## Brief:
The lines from the top of the records below through the one containing "mret (if r =?" are to be transcribed exactly, and nothing else is to be added.

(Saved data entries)
▬▬▬

(* ===== verification/IrpExamples.v ===== *)
(** * IrpExamples: the theorems on requests, at small worlds *)

From S2P Require Import Prelude Irp IrpSpec IrpRequests.

#[local] Instance demo_wdk : WDK := wdk.
#[local] Instance demo_wdk_laws : WDKLaws := wdk_laws.

(** A request at 10 through the devices 100 and 200, at its lowest location. *)
Definition low : IO_STACK_LOCATION := mkLocation 3 0 0 0xE0 0 0 0 0 100 0 5 1.
Definition high : IO_STACK_LOCATION := mkLocation 3 0 0 0x80 0 0 0 0 200 0 7 2.
Definition other : IO_STACK_LOCATION := mkLocation 3 0 0 0x80 0 0 0 0 200 0 9 2.

Definition demo_irp_of (l : IO_STACK_LOCATION) : IRP := mkIrp 0x160 2 1 0 0 0 false false 0 0 0 0 0 [77] [low; l].
Definition demo_irp : IRP := demo_irp_of high.

Definition demo_world_of (l : IO_STACK_LOCATION) : world :=
  mkWorld {[10 := demo_irp_of l]} {[100 := mkDevice 1 1000; 200 := mkDevice 2 1000]} ∅ ∅ ∅ [] [] [].
Definition demo_world : world := demo_world_of high.

(** Routine 5 makes the request fail and gives it one more MDL, routine 7 keeps the IRP. *)
Definition demo_routine (r d p c : Z) : W world Z :=
  _ ← (if r =? 5 then change p (fun i => set_mdls (MdlAddress i ++ [88]) (set_status 0xC0000001 0 i)) else mret tt);
  mret (if r =? 7 then STATUS_MORE_PROCESSING_REQUIRED else 0).

Definition demo_keeps (c : Z * Z * Z) (o : outcome) : bool := c.1.1 =? 7.

Definition demo_effect (c : Z * Z * Z) (o : outcome) : outcome :=
  if c.1.1 =? 5 then mkOutcome 0xC0000001 0 (o_cancel o) (o_mdls o ++ [88]) else o.

Lemma demo_routines p : routines_ok demo_routine p demo_keeps demo_effect.
Proof.
  intros r d c w i E. unfold demo_routine, demo_keeps, demo_effect. cbn [fst].
  destruct (Z.eqb_spec r 5) as [-> |].
  - rewrite (wbind_run _ _ _ _ _ (change_run p w i _ E)). do 2 eexists. split; [done |]. do 3 (split; [done |]).
    intros _. eexists. split; [simpl; by rewrite lookup_insert_eq |]. do 3 (split; [done |]).
    split; [apply alike_same | done].
  - do 2 eexists. split; [done |]. split; [by destruct (r =? 7) |]. do 2 (split; [done |]). intros _.
    exists i. do 4 (split; [done |]). split; [apply alike_same | done].
Qed.

(** Routine 5 is called for the success of the request and makes it fail; so routine 7,
    which is for failures, is called and keeps the IRP; in the other request routine 9
    is, and its two MDLs are unlocked. *)
Lemma IofCompleteRequest_spec_witness :
  (exists w', IofCompleteRequest demo_routine 10 demo_world = Ok (Some (tt, w')) /\
    trace w' = [(5, 200, 1); (7, 0, 2)] /\ unlocked w' = []) /\
  (exists w', IofCompleteRequest demo_routine 10 (demo_world_of other) = Ok (Some (tt, w')) /\
    trace w' = [(5, 200, 1); (9, 0, 2)] /\ unlocked w' = [77; 88] /\
    IofCompleteRequest demo_routine 10 w' = Err (BugChecked MULTIPLE_IRP_COMPLETE_REQUESTS)).
Proof.
  split.
  - destruct (IofCompleteRequest_spec demo_routine 10 demo_keeps demo_effect demo_world demo_irp 0 (demo_routines 10))
      as (w' & Hr & Ht & Hu & _); [done | simpl; lia | split; simpl; lia |]. by exists w'.
  - destruct (IofCompleteRequest_spec demo_routine 10 demo_keeps demo_effect (demo_world_of other) (demo_irp_of other) 0
      (demo_routines 10)) as (w' & Hr & Ht & Hu & Hk); [done | simpl; lia | split; simpl; lia |].
    exists w'. split; [exact Hr |]. split; [exact Ht |]. split; [exact Hu |]. by destruct (Hk eq_refl) as (i' & _ & _ & _ & E).
Defined.

Definition demo_sent : IRP := mkIrp 0x160 2 3 2 0 0 false false 0 0 0 0 0 [] [low; high].

Lemma IofCallDriver_spec_witness :
  IofCallDriver (fun _ major _ _ => mret major) 0 200 10 (set_irps <[10 := demo_sent]> demo_world) =
    Ok (Some (3, set_irps <[10 := lowered demo_sent 2 200 high]> (set_irps <[10 := demo_sent]> demo_world))) /\
  IofCallDriver (fun _ major _ _ => mret major) 0 200 10 demo_world = Err (BadAccess (-1)).
Proof.
  split.
  - destruct (proj1 (IofCallDriver_spec (fun _ major _ _ => mret major) 0 200 10
      (set_irps <[10 := demo_sent]> demo_world) demo_sent 2 (mkDevice 2 1000) ltac:(done) ltac:(done)
      ltac:(split; simpl; lia) ltac:(done)) ltac:(lia)) as (l & El & ->).
    injection El as <-. done.
  - by apply (IofCallDriver_spec (fun _ major _ _ => mret major) 0 200 10 demo_world demo_irp 0 (mkDevice 2 1000)
      ltac:(done) ltac:(done) ltac:(split; simpl; lia) ltac:(done)).
Defined.

Definition demo_bytes : gmap Z Z := list_to_map [(500, 1); (501, 2); (600, 0); (601, 0)].

Definition demo_buffers : world := set_bytes (fun _ => demo_bytes) demo_world.

Lemma direct_ioctl_faults_witness : exists w' i,
  IoBuildDeviceIoControlRequest 20 0 30 METHOD_IN_DIRECT 100 500 2 600 2 false 0 0 9 demo_buffers =
    Ok (Some (20, w')) /\
  DdkIoctlCompletion 20 (set_irps <[20 := set_status 0 1 i]> w') = Err (BadAccess 0).
Proof.
  destruct (direct_ioctl_faults 20 0 30 METHOD_IN_DIRECT 100 500 2 600 2 false 0 0 9 demo_buffers (mkDevice 1 1000))
    as (w' & i & Hr & Ei & Hc); [done | simpl; lia | done | done | by left |].
  exists w', i. split; [done |]. vm_compute in Hr. injection Hr as <-. by apply (Hc 0 1 1).
Defined.

Definition demo_buffered : IRP := mkIrp 0x118 1 3 2 0 2 false false 0x30 500 600 40 50 [] [low].

Lemma DdkIoctlCompletion_spec_witness : exists w1 w',
  DdkIoctlCompletion 20 (set_irps <[20 := demo_buffered]> demo_buffers) =
    Ok (Some (STATUS_MORE_PROCESSING_REQUIRED, w')) /\
  copied (set_irps <[20 := demo_buffered]> demo_buffers) w1 600 500 2 /\ bytes w' = bytes w1.
Proof.
  destruct (DdkIoctlCompletion_spec 20 (set_irps <[20 := demo_buffered]> demo_buffers) demo_buffered)
    as (w1 & w' & Hr & Hc & Hb & _).
  - done.
  - done.
  - simpl. lia.
  - intros j Hj. simpl in Hj. assert (j = 0 \/ j = 1) as [-> | ->] by lia; by eexists.
  - intros j Hj. simpl in Hj. assert (j = 0 \/ j = 1) as [-> | ->] by lia; by eexists.
  - simpl. lia.
  - by exists w1, w'.
Defined.

(** A dispatch routine that pends a request for device 100, and fails others. *)
Definition demo_dispatch (driver major d p : Z) : W world Z := mret (if major =? 27 then STATUS_PENDING else 0xC0000010).

Definition demo_pended : IRP := synchronous 1 100 27 0 8 60.

Definition demo_waiting : world := set_irps <[20 := demo_pended]> (set_signalled <[60 := false]> demo_world).

Lemma awaited_status n r ev s m i : awaited n r ev i -> awaited n r ev (set_status s m i).
Proof. intros [[] Hc Hl]. by split; [split | ..]. Qed.

(** The call waits; the driver completes the request with status 9, and it returns. *)
Lemma DdkSynchronousIrp_spec_witness :
  DdkSynchronousIrp_begin demo_dispatch 20 60 8 0 100 27 0 0 demo_world = Ok (Some (Waiting 20, demo_waiting)) /\
  DdkSynchronousIrp_end 60 20 demo_waiting = Ok None /\
  exists w4, IofCompleteRequest (with_own demo_routine 8) 20 (set_irps <[20 := set_status 9 0 demo_pended]> demo_waiting) =
      Ok (Some (tt, w4)) /\ trace w4 = [(8, 0, 60)] /\
    DdkSynchronousIrp_end 60 20 w4 = Ok (Some (9, set_irps (delete 20) w4)).
Proof.
  destruct (DdkSynchronousIrp_spec demo_dispatch demo_routine 20 60 8 0 100 27 0 demo_world (mkDevice 1 1000) STATUS_PENDING
    demo_waiting demo_pended) as (A & B & W & C); [done | simpl; lia | done | done | done | done |].
  split; [exact B |]. split; [by apply W |].
  destruct (C (set_irps <[20 := set_status 9 0 demo_pended]> demo_waiting) (set_status 9 0 demo_pended))
    as (w4 & E & T & _ & _ & _ & R); [done | by apply awaited_status |].
  exists w4. split; [exact E |]. split; [exact T | exact R].
Defined.

(** A request that fails at once. *)
Example synchronous_failed : exists w', 
  DdkSynchronousIrp_begin demo_dispatch 20 60 8 0 100 3 0 0 demo_world = Ok (Some (Returned 0xC0000010, w')) /\
  irps w' !! 20 = None.
Proof. eexists. split; [by vm_compute |]. by vm_compute. Qed.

▬▬▬

## Solved exercise:
(* ===== verification/IrpExamples.v ===== *)
(** * IrpExamples: the theorems on requests, at small worlds *)

From S2P Require Import Prelude Irp IrpSpec IrpRequests.

#[local] Instance demo_wdk : WDK := wdk.
#[local] Instance demo_wdk_laws : WDKLaws := wdk_laws.

(** A request at 10 through the devices 100 and 200, at its lowest location. *)
Definition low : IO_STACK_LOCATION := mkLocation 3 0 0 0xE0 0 0 0 0 100 0 5 1.
Definition high : IO_STACK_LOCATION := mkLocation 3 0 0 0x80 0 0 0 0 200 0 7 2.
Definition other : IO_STACK_LOCATION := mkLocation 3 0 0 0x80 0 0 0 0 200 0 9 2.

Definition demo_irp_of (l : IO_STACK_LOCATION) : IRP := mkIrp 0x160 2 1 0 0 0 false false 0 0 0 0 0 [77] [low; l].
Definition demo_irp : IRP := demo_irp_of high.

Definition demo_world_of (l : IO_STACK_LOCATION) : world :=
  mkWorld {[10 := demo_irp_of l]} {[100 := mkDevice 1 1000; 200 := mkDevice 2 1000]} ∅ ∅ ∅ [] [] [].
Definition demo_world : world := demo_world_of high.

(** Routine 5 makes the request fail and gives it one more MDL, routine 7 keeps the IRP. *)
Definition demo_routine (r d p c : Z) : W world Z :=
  _ ← (if r =? 5 then change p (fun i => set_mdls (MdlAddress i ++ [88]) (set_status 0xC0000001 0 i)) else mret tt);
  mret (if r =? 7 then STATUS_MORE_PROCESSING_REQUIRED else 0).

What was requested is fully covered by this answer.